In Flores-Ortega, the Supreme Court applied the test set forth in Strickland and reiterated the long established rule that a lawyer who disregards specific instructions from the defendant to file a notice of appeal acts in a professionally unreasonable manner. 528 U.S. at 476-77, 120 S.Ct. at 1034-35. The Supreme Court further held that, even when a defendant has not specifically instructed his counsel to file an appeal, in order to determine whether counsel performed deficiently, a court must inquire into whether counsel in fact *973 consulted with the defendant about an appeal. Id. at 478, 120 S.Ct. at 1035. “If so, the attorney has only acted unreasonably if he has ignored the client’s wishes to appeal the case.... If not, the court must further inquire whether the attorney had an affirmative duty to consult.” Gomez-Diaz v. United States, 433 F.3d 788, 791-92 (11th Cir.2005) (citing Flores-Ortega, 528 U.S. at 478, 120 S.Ct. at 1035). The duty to consult arises when either: (1) any rational defendant would want to appeal; or (2) the defendant reasonably demonstrated an interest in appealing. Id. (citing Flores-Ortega, 528 U.S. at 480, 120 S.Ct. at 1036). “[T]o show prejudice in these circumstances, a defendant must demonstrate that there is a reasonable probability that, but for counsel’s deficient failure to consult with him about an appeal, he would have timely appealed.” Flores-OHega, 528 U.S. at 484, 120 S.Ct. at 1038.

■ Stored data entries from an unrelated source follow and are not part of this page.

Lemma ease_begin_op :
  runs (at_ease 0) (zoom (fs_part U) (begin_op log_addr LOGSIZE MAXOPBLOCKS))
    (fun _ w => at_ease 1 w).
Proof.
  eapply runs_weaken.
  - apply (ease_kept 0 1 _ (fun _ => True)); [|apply keeps_fs].
    eapply runs_weaken; [apply (runs_begin_op Hmax Hroom)|]. intros a w H. split; [exact I|exact H].
  - intros a w [_ H]. exact H.
Qed.

Lemma ease_end_op :
  runs (at_ease 1) (zoom (fs_part U) (end_op buf_addr log_addr BSIZE))
    (fun _ w => at_ease 0 w).
Proof.
  eapply runs_weaken.
  - apply (ease_kept 1 0 _ (fun _ => True)); [|apply keeps_fs].
    eapply runs_weaken; [apply runs_end_op|]. intros a w H. split; [exact I|exact H].
  - intros a w [_ H]. exact H.
Qed.

Lemma ease_fail k : ~ good_run -> runs (at_ease k) (ret (-1)) decided.
Proof.
  intros Hng w [Hi Hp]. exists (-1), w. split; [reflexivity|].
  left. repeat split; assumption.
Qed.

Lemma ease_bad_open pt' sz' :
  ip <> 0 -> ~ good_run -> runs (at_ease 1) (exec_bad_ pt' sz' ip) decided.
Proof.
  intros Hip Hng.
  destruct Hans as (_ & _ & Hiunlockput & _ & _ & _ & _ & Hfree & _).
  unfold exec_bad.
  eapply runs_bind; [apply runs_if; [eapply ease_ext, Hfree|apply runs_done]|]. intros ?.
  unfold truthy. destruct (Z.eqb_spec ip 0); [contradiction|]. cbn [negb].
  eapply runs_bind.
  - eapply runs_bind; [eapply ease_ext, Hiunlockput|]. intros ?. apply ease_end_op.
  - intros ?. apply ease_fail. exact Hng.
Qed.

Lemma ease_bad_closed pt' sz' :
  ~ good_run -> runs (at_ease 0) (exec_bad_ pt' sz' 0) decided.
Proof.
  intros Hng.
  destruct Hans as (_ & _ & _ & _ & _ & _ & _ & Hfree & _).
  unfold exec_bad.
  eapply runs_bind; [apply runs_if; [eapply ease_ext, Hfree|apply runs_done]|]. intros ?.
  cbn [truthy Z.eqb negb].
  eapply runs_bind; [apply runs_done|]. intros ?. apply ease_fail. exact Hng.
Qed.

Lemma ease_ret {A} k (a : A) (Q : A -> Prop) :
  Q a -> runs (at_ease k) (ret a) (fun r w => Q r /\ at_ease k w).
Proof. intros HQ w Hw. exists a, w. split; [reflexivity|]. split; assumption. Qed.

(** The loop of [loadseg]: it returns 0 when every page is read in
    full and -1 at the first that is not. *)
Lemma decided_loadseg_loop p :
  u32 (ph_filesz p) <= 2 ^ 32 - PGSIZE ->
  forall fuel j,
    0 <= j -> u32 (ph_filesz p) - j * PGSIZE < Z.of_nat fuel * PGSIZE ->
    (forall j', 0 <= j' < j -> page_read p (j' * PGSIZE)) ->
    runs (at_ease 1)
      (loadseg_loop_ fuel pt (ph_vaddr p) ip (u32 (ph_off p)) (u32 (ph_filesz p)) (j * PGSIZE))
      (fun r w => ((r = 0 /\ seg_loaded p) \/ (r = -1 /\ ~ seg_loaded p)) /\ at_ease 1 w).
Proof.
  intros Hsz.
  destruct Hans as (_ & _ & _ & _ & _ & Hreadi & _ & _ & _ & _ & Hwalk & _).
  destruct Hsane as (_ & _ & Hmapped).
  assert (Hend : forall j, 0 <= j -> u32 (ph_filesz p) <= j * PGSIZE ->
                 (forall j', 0 <= j' < j -> page_read p (j' * PGSIZE)) ->
                 runs (at_ease 1) (ret 0)
                   (fun r w => ((r = 0 /\ seg_loaded p) \/ (r = -1 /\ ~ seg_loaded p)) /\
                               at_ease 1 w)).
  { intros j Hj Hge Hdone. apply ease_ret. left. split; [reflexivity|].
    intros j' Hj' Hlt. apply Hdone. unfold PGSIZE in *. lia. }
  induction fuel as [|fuel IH]; intros j Hj Hf Hdone; cbn [loadseg_loop].
  - destruct (Z.ltb_spec (j * PGSIZE) (u32 (ph_filesz p))) as [Hlt|Hge];
      [unfold PGSIZE in *; lia|].
    apply (Hend j); assumption.
  - destruct (Z.ltb_spec (j * PGSIZE) (u32 (ph_filesz p))) as [Hlt|Hge];
      [|apply (Hend j); assumption].
    eapply runs_bind; [apply ease_out, Hwalk|]. intros pa. apply runs_assume. intros ->.
    destruct (Z.eqb_spec (walk (u64 (ph_vaddr p + j * PGSIZE))) 0) as [E|_];
      [exfalso; exact (Hmapped _ E)|].
    eapply runs_bind; [apply ease_out, Hreadi|]. intros r. apply runs_assume. intros ->.
    match goal with |- context [negb (?a =? ?b)] => destruct (Z.eqb_spec a b) as [E|E] end;
      cbn [negb].
    + replace (u32 (j * PGSIZE + PGSIZE)) with ((j + 1) * PGSIZE)
        by (rewrite u32_id; unfold is_u32, PGSIZE in *; lia).
      apply IH; [lia|unfold PGSIZE in *; lia|].
      intros j' Hj'. destruct (Z.eq_dec j' j) as [->|Hne]; [exact E|apply Hdone; lia].
    + apply ease_ret. right. split; [reflexivity|]. intros Hl. apply E.
      apply (Hl j); assumption.
Qed.

Lemma decided_loadseg p :
  u32 (ph_filesz p) <= 2 ^ 32 - PGSIZE ->
  runs (at_ease 1) (loadseg_ pt (ph_vaddr p) ip (ph_off p) (ph_filesz p))
    (fun r w => ((r = 0 /\ seg_loaded p) \/ (r = -1 /\ ~ seg_loaded p)) /\ at_ease 1 w).
Proof.
  intros Hsz. unfold loadseg.
  assert (H0 : 0 <= u32 (ph_filesz p))
    by (pose proof (u32_range (ph_filesz p)); unfold is_u32 in *; lia).
  refine (decided_loadseg_loop p Hsz (Z.to_nat (u32 (ph_filesz p) / PGSIZE) + 1) 0 _ _ _);
    [lia| |intros j' Hj'; lia].
  unfold PGSIZE in *.
  rewrite Nat2Z.inj_add, Z2Nat.id by (apply Z.div_pos; lia).
  pose proof (Z.mul_succ_div_gt (u32 (ph_filesz p)) 4096 ltac:(lia)). lia.
Qed.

In Gomez-Diaz, we were presented with a case factually and proeedurally similar to the instant appeal. In that case, Gomez-Diaz pled guilty pursuant to a written plea agreement containing an appeal waiver. 433 F.3d at 790. Gomez-Diaz did not file a direct appeal. Id. Instead, he filed a § 2255 motion, wherein he alleged, inter alia, that his court-appointed counsel was ineffective for failing to file a notice of appeal as he requested. Id.